=== Begin Enclosure ===

(* ===== verification/Runtime.v ===== *)
(** * Runtime contracts (src/src/evidrun/contracts/runtime/: spec.py, records.py,
    envelope.py, execution.py) and the trust reference of execution_trust.py.

    The RunSpec a Study compiles to, the admission record that resolves it, evaluation
    and checkpoint records, the closed disclosure envelopes, and the durable job and
    attempt of the execution queue. *)

From S2P Require Import Prelude PyText PyJson Base Authoring.

(** ** RunSpec *)

Record RunSpec := MkRunSpec {
  spec_study_ref : ContractRef;
  spec_scenario_ref : ContractRef;
  spec_variant_id : string;
  spec_repetition_index : Z;
  spec_seed : option Z;
  spec_goal_ref : ContractRef;
  spec_goal : GoalSpec;
  spec_scenario : ScenarioSpec;
  spec_agent_inventory_ref : ContractRef;
  spec_agent_inventory : AgentInventorySpec;
  spec_workspace_template_ref : ContractRef;
  spec_workspace : WorkspaceTemplateSpec;
  spec_interaction_protocol_ref : ContractRef;
  spec_interaction_protocol : InteractionProtocolSpec;
  spec_evaluation_plan_ref : ContractRef;
  spec_evaluation_plan : EvaluationPlanSpec;
  spec_checkpoint_policy_ref : option ContractRef;
  spec_checkpoint_policy : option CheckpointPolicySpec;
  spec_progress_artifact_policy_ref : option ContractRef;
  spec_progress_artifact_policy : option ProgressArtifactPolicySpec;
  spec_context_policy : option ContextPolicySpec;
  spec_budgets : BudgetSpec;
  spec_stop_conditions : list StopCondition;
  spec_capture_policy : CapturePolicySpec;
  spec_extensions : list ExtensionRef;
  spec_limitations : list string
}.
#[export] Instance RunSpec_eq_dec : EqDecision RunSpec.
Proof. solve_decision. Defined.
Definition to_RunSpec (x : RunSpec) : json := JObj [
  ("schema_version", JStr "1");
  ("study_ref", to_ContractRef (spec_study_ref x));
  ("scenario_ref", to_ContractRef (spec_scenario_ref x));
  ("variant_id", JStr (spec_variant_id x));
  ("repetition_index", JInt (spec_repetition_index x));
  ("seed", jopt JInt (spec_seed x));
  ("goal_ref", to_ContractRef (spec_goal_ref x));
  ("goal", to_GoalSpec (spec_goal x));
  ("scenario", to_ScenarioSpec (spec_scenario x));
  ("agent_inventory_ref", to_ContractRef (spec_agent_inventory_ref x));
  ("agent_inventory", to_AgentInventorySpec (spec_agent_inventory x));
  ("workspace_template_ref", to_ContractRef (spec_workspace_template_ref x));
  ("workspace", to_WorkspaceTemplateSpec (spec_workspace x));
  ("interaction_protocol_ref", to_ContractRef (spec_interaction_protocol_ref x));
  ("interaction_protocol", to_InteractionProtocolSpec (spec_interaction_protocol x));
  ("evaluation_plan_ref", to_ContractRef (spec_evaluation_plan_ref x));
  ("evaluation_plan", to_EvaluationPlanSpec (spec_evaluation_plan x));
  ("checkpoint_policy_ref", jopt to_ContractRef (spec_checkpoint_policy_ref x));
  ("checkpoint_policy", jopt to_CheckpointPolicySpec (spec_checkpoint_policy x));
  ("progress_artifact_policy_ref", jopt to_ContractRef (spec_progress_artifact_policy_ref x));
  ("progress_artifact_policy", jopt to_ProgressArtifactPolicySpec (spec_progress_artifact_policy x));
  ("context_policy", jopt to_ContextPolicySpec (spec_context_policy x));
  ("budgets", to_BudgetSpec (spec_budgets x));
  ("stop_conditions", jlist to_StopCondition (spec_stop_conditions x));
  ("capture_policy", to_CapturePolicySpec (spec_capture_policy x));
  ("extensions", jlist to_ExtensionRef (spec_extensions x));
  ("limitations", jstrs (spec_limitations x))].
Record EvaluationCompletedPayload := MkEvaluationCompletedPayload {
  pe_evaluation_record_id : string;
  pe_evaluation_record_digest : string;
  pe_gate_status : GateStatus
}.
#[export] Instance EvaluationCompletedPayload_eq_dec : EqDecision EvaluationCompletedPayload.
Proof. solve_decision. Defined.
Definition to_EvaluationCompletedPayload (x : EvaluationCompletedPayload) : json := JObj [
  ("evaluation_record_id", JStr (pe_evaluation_record_id x));
  ("evaluation_record_digest", JStr (pe_evaluation_record_digest x));
  ("gate_status", JStr (GateStatus_value (pe_gate_status x)))].

Definition validate_EvaluationCompleted (p : EvaluationCompletedPayload)
    : result EvaluationCompletedPayload :=
  a ← nonempty_str (pe_evaluation_record_id p);
  b ← digest_str (pe_evaluation_record_digest p);
  Ok (MkEvaluationCompletedPayload a b (pe_gate_status p)).

Record CapabilityOfferedPayload := MkCapabilityOfferedPayload {
  po_capability_ref : CapabilityDescriptorRef;
  po_required : bool;
  po_exposure : Exposure;
  po_effective_permissions : list string
}.
#[export] Instance CapabilityOfferedPayload_eq_dec : EqDecision CapabilityOfferedPayload.
Proof. solve_decision. Defined.
Definition to_CapabilityOfferedPayload (x : CapabilityOfferedPayload) : json := JObj [
  ("capability_ref", to_CapabilityRef (po_capability_ref x));
  ("required", JBool (po_required x));
  ("exposure", JStr (Exposure_value (po_exposure x)));
  ("effective_permissions", jstrs (po_effective_permissions x))].

Definition validate_CapabilityOffered (p : CapabilityOfferedPayload)
    : result CapabilityOfferedPayload :=
  ps ← mapM nonempty_str (po_effective_permissions p);
  Ok (MkCapabilityOfferedPayload (po_capability_ref p) (po_required p) (po_exposure p) ps).

Record SkillLoadedPayload := MkSkillLoadedPayload {
  psl_capability_ref : CapabilityDescriptorRef;
  psl_instruction_refs : list ArtifactRef
}.
#[export] Instance SkillLoadedPayload_eq_dec : EqDecision SkillLoadedPayload.
Proof. solve_decision. Defined.
Definition to_SkillLoadedPayload (x : SkillLoadedPayload) : json := JObj [
  ("capability_ref", to_CapabilityRef (psl_capability_ref x));
  ("instruction_refs", jlist to_ArtifactRef (psl_instruction_refs x))].
(* ===== verification/Compiler.v ===== *)
(** * The Study compiler (src/src/evidrun/contracts/compiler.py).

    [ExtensionSchemaRegistry], [VariantDiffer], [StudyCompiler] (over any
    [ContractResolver]), and the two disclosure compilers. Extension validators are
    caller-registered callables and enter as the registry's entries. Constructing a
    RunSpec or an envelope runs its own validator. *)

From S2P Require Import Prelude PyText PyJson Base Authoring Runtime Triage Trust Samples.
From S2P Require Import Registry Evaluation.

(** ** Extensions *)

Definition ExtensionRegistry : Type := list (string * string * string * (ArtifactRef → result unit)).

(** [self._validators[key] = validator]: the entry registered last wins. *)
Definition register_extension (namespace schema_version schema_digest : string)
    (validator : ArtifactRef → result unit) (registry : ExtensionRegistry) : ExtensionRegistry :=
  (namespace, schema_version, schema_digest, validator) :: registry.

Definition validate_extension (registry : ExtensionRegistry) (extension : ExtensionRef)
    : result unit :=
  let key := (ext_namespace extension, ext_schema_version extension,
              ar_digest (ext_schema_ref extension)) in
  match find_first (λ e, fst e ==b key) registry with
  | Some (_, validator) => validator (ext_payload_ref extension)
  | None =>
      raise_when (ext_required extension)
        (ValueError ("unregistered required extension schema: " +:+ ext_namespace extension))
  end.

(** [for extension in extensions: registry.validate(extension)]. *)
Fixpoint validate_extensions (registry : ExtensionRegistry) (extensions : list ExtensionRef)
    : result unit :=
  match extensions with
  | [] => Ok tt
  | e :: rest => validate_extension registry e;; validate_extensions registry rest
  end.

(** ** Variant slots *)

(** The value of a slot, tagged by what it holds so that slots compare by equality. *)
Inductive SlotValue :=
  | VGoal (r : ContractRef) (v : GoalSpec)
  | VScenario (r : ContractRef) (v : ScenarioSpec)
  | VInventory (r : ContractRef) (v : AgentInventorySpec)
  | VWorkspace (r : ContractRef) (v : WorkspaceTemplateSpec)
  | VProtocol (r : ContractRef) (v : InteractionProtocolSpec)
  | VPlan (r : ContractRef) (v : EvaluationPlanSpec)
  | VCheckpoint (r : option ContractRef) (v : option CheckpointPolicySpec)
  | VProgress (r : option ContractRef) (v : option ProgressArtifactPolicySpec)
  | VContext (v : option ContextPolicySpec)
  | VBudgets (v : BudgetSpec)
  | VStops (v : list StopCondition)
  | VCapture (v : CapturePolicySpec)
  | VExtensions (v : list ExtensionRef).
#[export] Instance SlotValue_eq_dec : EqDecision SlotValue.
Proof. solve_decision. Defined.

(** [_slot_value]; [None] is the [AttributeError] of a name outside the slots. *)
Definition slot_value (spec : RunSpec) (slot : string) : option SlotValue :=
  match slot with
  | "goal" => Some (VGoal (spec_goal_ref spec) (spec_goal spec))
  | "scenario" => Some (VScenario (spec_scenario_ref spec) (spec_scenario spec))
  | "agent_inventory" =>
      Some (VInventory (spec_agent_inventory_ref spec) (spec_agent_inventory spec))
  | "workspace_template" =>
      Some (VWorkspace (spec_workspace_template_ref spec) (spec_workspace spec))
  | "interaction_protocol" =>
      Some (VProtocol (spec_interaction_protocol_ref spec) (spec_interaction_protocol spec))
  | "evaluation_plan" =>
      Some (VPlan (spec_evaluation_plan_ref spec) (spec_evaluation_plan spec))
  | "checkpoint_policy" =>
      Some (VCheckpoint (spec_checkpoint_policy_ref spec) (spec_checkpoint_policy spec))
  | "progress_artifact_policy" =>
      Some (VProgress (spec_progress_artifact_policy_ref spec)
              (spec_progress_artifact_policy spec))
  | "context_policy" => Some (VContext (spec_context_policy spec))
  | "budgets" => Some (VBudgets (spec_budgets spec))
  | "stop_conditions" => Some (VStops (spec_stop_conditions spec))
  | "capture_policy" => Some (VCapture (spec_capture_policy spec))
  | "extensions" => Some (VExtensions (spec_extensions spec))
  | _ => None
  end.

(** [VariantDiffer._SLOTS] is the order of [VARIANT_SLOTS]. The set of changed slots is
    the list of its members in that order. *)
Definition changed_slots (baseline candidate : RunSpec) : list string :=
  List.filter (λ slot, slot_value baseline slot !=b slot_value candidate slot) VARIANT_SLOTS.

(** ** Materialization *)

Section compiler.
Context `{PyRuntime} `{ContractResolver} (extension_registry : ExtensionRegistry).

(** [isinstance(revision, expected)] per revision class. *)
Definition as_study (r : AuthoringRevision) : option (Revision StudySpec) :=
  match r with StudyRevision r => Some r | _ => None end.
Definition as_goal (r : AuthoringRevision) : option (Revision GoalSpec) :=
  match r with GoalRevision r => Some r | _ => None end.
Definition as_scenario (r : AuthoringRevision) : option (Revision ScenarioSpec) :=
  match r with ScenarioRevision r => Some r | _ => None end.
Definition as_inventory (r : AuthoringRevision) : option (Revision AgentInventorySpec) :=
  match r with AgentInventoryRevision r => Some r | _ => None end.
Definition as_workspace (r : AuthoringRevision) : option (Revision WorkspaceTemplateSpec) :=
  match r with WorkspaceTemplateRevision r => Some r | _ => None end.
Definition as_protocol (r : AuthoringRevision) : option (Revision InteractionProtocolSpec) :=
  match r with InteractionProtocolRevision r => Some r | _ => None end.
Definition as_plan (r : AuthoringRevision) : option (Revision EvaluationPlanSpec) :=
  match r with EvaluationPlanRevision r => Some r | _ => None end.
Definition as_checkpoint (r : AuthoringRevision) : option (Revision CheckpointPolicySpec) :=
  match r with CheckpointPolicyRevision r => Some r | _ => None end.
Definition as_progress (r : AuthoringRevision) : option (Revision ProgressArtifactPolicySpec) :=
  match r with ProgressArtifactPolicyRevision r => Some r | _ => None end.
Ltac typed t := agree_step ltac:(apply resolve_typed_agree; eapply (named_or_else _ _ _ t);
  [eassumption|slot|first [assumption|slot]]).
Ltac optional t := intros ? ?; eapply (named_or_opt _ _ _ t); [eassumption| | |eassumption]; slot.

Lemma materialize_resolvers_agree s v i :
  s ∈ study_scenario_refs (rev_payload study) → v ∈ study_variants (rev_payload study) →
  materialize (H0 := R1) extensions study s v i = materialize (H0 := R2) extensions study s v i.
Proof.
  intros Hs Hv. unfold materialize.
  assert (Hscn : (Some s, SCENARIO) ∈ typed_slots study).
  { unfold typed_slots. rewrite !elem_of_app. right. left. apply list_elem_of_fmap. by exists s. }
  typed GOAL. typed SCENARIO. typed AGENT_INVENTORY. typed WORKSPACE_TEMPLATE.
  typed INTERACTION_PROTOCOL. typed EVALUATION_PLAN.
  agree_step ltac:(apply resolve_checkpoint_agree; optional CHECKPOINT_POLICY).
  agree_step ltac:(apply resolve_progress_agree; optional PROGRESS_ARTIFACT_POLICY).
  done.
Qed.

Lemma matrix_elem (spec : StudySpec) s v i :
  (s, v, i) ∈ matrix spec → s ∈ study_scenario_refs spec ∧ v ∈ study_variants spec.
Proof.
  unfold matrix. intros (s' & Hs & (v' & Hv & Hi)%in_flat_map)%list_elem_of_In%in_flat_map.
  apply in_map_iff in Hi as (j & [= -> -> ->] & _). by rewrite !list_elem_of_In.
Qed.

Lemma materialize_cells_agree cells :
  (∀ s v i, (s, v, i) ∈ cells →
     s ∈ study_scenario_refs (rev_payload study) ∧ v ∈ study_variants (rev_payload study)) →
  materialize_cells (H0 := R1) extensions study cells
  = materialize_cells (H0 := R2) extensions study cells.
Proof.
  induction cells as [|[[s v] i] cells IH]; intros Hc; cbn; [done|].
  destruct (Hc s v i) as [Hs Hv]; [left|]. rewrite materialize_resolvers_agree by done.
  apply result_bind_ext. intros spec. rewrite IH; [done|]. intros ? ? ? ?. eapply Hc. by right.
Qed.

Lemma validate_comparison_agree s c :
  s ∈ study_scenario_refs (rev_payload study) →
  validate_comparison (H0 := R1) extensions study s c
  = validate_comparison (H0 := R2) extensions study s c.
Proof.
  intros Hs. unfold validate_comparison.
  assert (Hm : ∀ id v, variant_by_id study id = Ok v →
    materialize (H0 := R1) extensions study s v 1 = materialize (H0 := R2) extensions study s v 1).
  { intros id v Hv. apply variant_by_id_elem in Hv as [Hv _]. by apply materialize_resolvers_agree. }
  apply result_bind_ext_ok. intros b Hb. rewrite (Hm _ _ Hb). apply result_bind_ext. intros bs.
  apply result_bind_ext_ok. intros x Hx. by rewrite (Hm _ _ Hx).
Qed.

Lemma validate_each_agree s comparisons :
  s ∈ study_scenario_refs (rev_payload study) →
  validate_each (H0 := R1) extensions study s comparisons
  = validate_each (H0 := R2) extensions study s comparisons.
Proof.
  intros Hs. induction comparisons as [|c cs IH]; [done|]. cbn [validate_each].
  by rewrite IH, validate_comparison_agree.
Qed.

Lemma compile_resolvers_agree :
  compile (H0 := R1) extensions study = compile (H0 := R2) extensions study.
Proof.
  unfold compile. rewrite agree by left. apply result_bind_ext. intros root. f_equal.
  unfold validate_comparisons. rewrite materialize_cells_agree by apply matrix_elem.
  destruct (study_comparisons (rev_payload study)) as [|c cs]; [done|].
  destruct (study_scenario_refs (rev_payload study)) as [|s l] eqn:E; [done|].
  rewrite validate_each_agree; [done|]. rewrite E. left.
Qed.
(** ** Registration *)

Definition revision_title (r : AuthoringRevision) : string :=
  match r with
  | StudyRevision r => rev_title r | GoalRevision r => rev_title r
  | ScenarioRevision r => rev_title r | AgentInventoryRevision r => rev_title r
  | WorkspaceTemplateRevision r => rev_title r | InteractionProtocolRevision r => rev_title r
  | EvaluationPlanRevision r => rev_title r | CheckpointPolicyRevision r => rev_title r
  | ProgressArtifactPolicyRevision r => rev_title r
  end.

Definition resolve_existing_revision (existing : ContractRevisionRow) (revision : AuthoringRevision)
    (status : string) (s : ContractDB) : result (ContractRevisionRow * ContractDB) :=
  raise_when (crow_digest existing !=b revision_digest revision
      || canonical_json (crow_document existing) !=b canonical_json (revision_document revision))
    (rejected REGISTER_IMMUTABILITY_CONFLICT);;
  if (crow_status existing ==b "draft") && (status ==b "proposed")
  then Ok (with_status "proposed" existing, set_status (crow_id existing) "proposed" s)
  else Ok (existing, s).

(** The constraints of [contract_revisions]: primary key, identity, and the foreign key. *)
Definition revision_conflict (row : ContractRevisionRow) (s : ContractDB) : bool :=
  existsb (λ r, (crow_id r ==b crow_id row) || (crow_key r ==b crow_key row)) (cdb_revisions s)
  || negb (bool_decide (crow_project_id row ∈ cdb_projects s)).

Definition recover_integrity_error (revision : AuthoringRevision) (status : string) (s : ContractDB)
    : result (ContractRevisionRow * ContractDB) :=
  raise_when (negb (bool_decide (revision_project_id revision ∈ cdb_projects s)))
    (rejected REGISTER_PROJECT_NOT_FOUND);;
  existing ← require (revision_row (revision_key revision) s) (rejected REGISTER_STORAGE_UNAVAILABLE);
  resolve_existing_revision existing revision status s.

(** [func.max(revision)] over the rows of one contract, [or 0]. *)
Definition latest_revision (t : ContractType) (id : string) (s : ContractDB) : Z :=
  max_default (map crow_revision (List.filter (λ row, (crow_contract_type row ==b t)
    && (crow_logical_id row ==b id)) (cdb_revisions s))).

(** [id] is the drawn row identifier and [now] the clock. *)
Definition save_contract_revision (revision : AuthoringRevision) (status : string)
    (id : string) (now : instant) (s : ContractDB) : result (ContractRevisionRow * ContractDB) :=
  let ref := revision_ref revision in
  raise_when (negb (status ∈b ["draft"; "proposed"])) (rejected REGISTER_INITIAL_STATUS_INVALID);;
  match revision_row (revision_key revision) s with
  | Some existing => resolve_existing_revision existing revision status s
  | None =>
      let expected := (latest_revision (cr_contract_type ref) (cr_logical_id ref) s + 1)%Z in
      raise_when (cr_revision ref !=b expected) (rejected REGISTER_REVISION_NOT_MONOTONIC);;
      let row := MkRevisionRow id (cr_contract_type ref) (cr_logical_id ref) (cr_revision ref)
        (revision_project_id revision) (revision_title revision) status (revision_document revision)
        (cr_digest ref) now in
      if revision_conflict row s then recover_integrity_error revision status s
      else Ok (row, MkContractDB (cdb_projects s) (cdb_revisions s ++ [row]) (cdb_decisions s))
  end.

=== End Enclosure ===

#### [Instructions to follow]
Begin at the top of the records above and quote each line exactly, ending with the line that contains "spec_progress_artifact_policy_ref : option".

#### [Answer space]
(* ===== verification/Runtime.v ===== *)
(** * Runtime contracts (src/src/evidrun/contracts/runtime/: spec.py, records.py,
    envelope.py, execution.py) and the trust reference of execution_trust.py.

    The RunSpec a Study compiles to, the admission record that resolves it, evaluation
    and checkpoint records, the closed disclosure envelopes, and the durable job and
    attempt of the execution queue. *)

From S2P Require Import Prelude PyText PyJson Base Authoring.

(** ** RunSpec *)

Record RunSpec := MkRunSpec {
  spec_study_ref : ContractRef;
  spec_scenario_ref : ContractRef;
  spec_variant_id : string;
  spec_repetition_index : Z;
  spec_seed : option Z;
  spec_goal_ref : ContractRef;
  spec_goal : GoalSpec;
  spec_scenario : ScenarioSpec;
  spec_agent_inventory_ref : ContractRef;
  spec_agent_inventory : AgentInventorySpec;
  spec_workspace_template_ref : ContractRef;
  spec_workspace : WorkspaceTemplateSpec;
  spec_interaction_protocol_ref : ContractRef;
  spec_interaction_protocol : InteractionProtocolSpec;
  spec_evaluation_plan_ref : ContractRef;
  spec_evaluation_plan : EvaluationPlanSpec;
  spec_checkpoint_policy_ref : option ContractRef;
  spec_checkpoint_policy : option CheckpointPolicySpec;
  spec_progress_artifact_policy_ref : option ContractRef;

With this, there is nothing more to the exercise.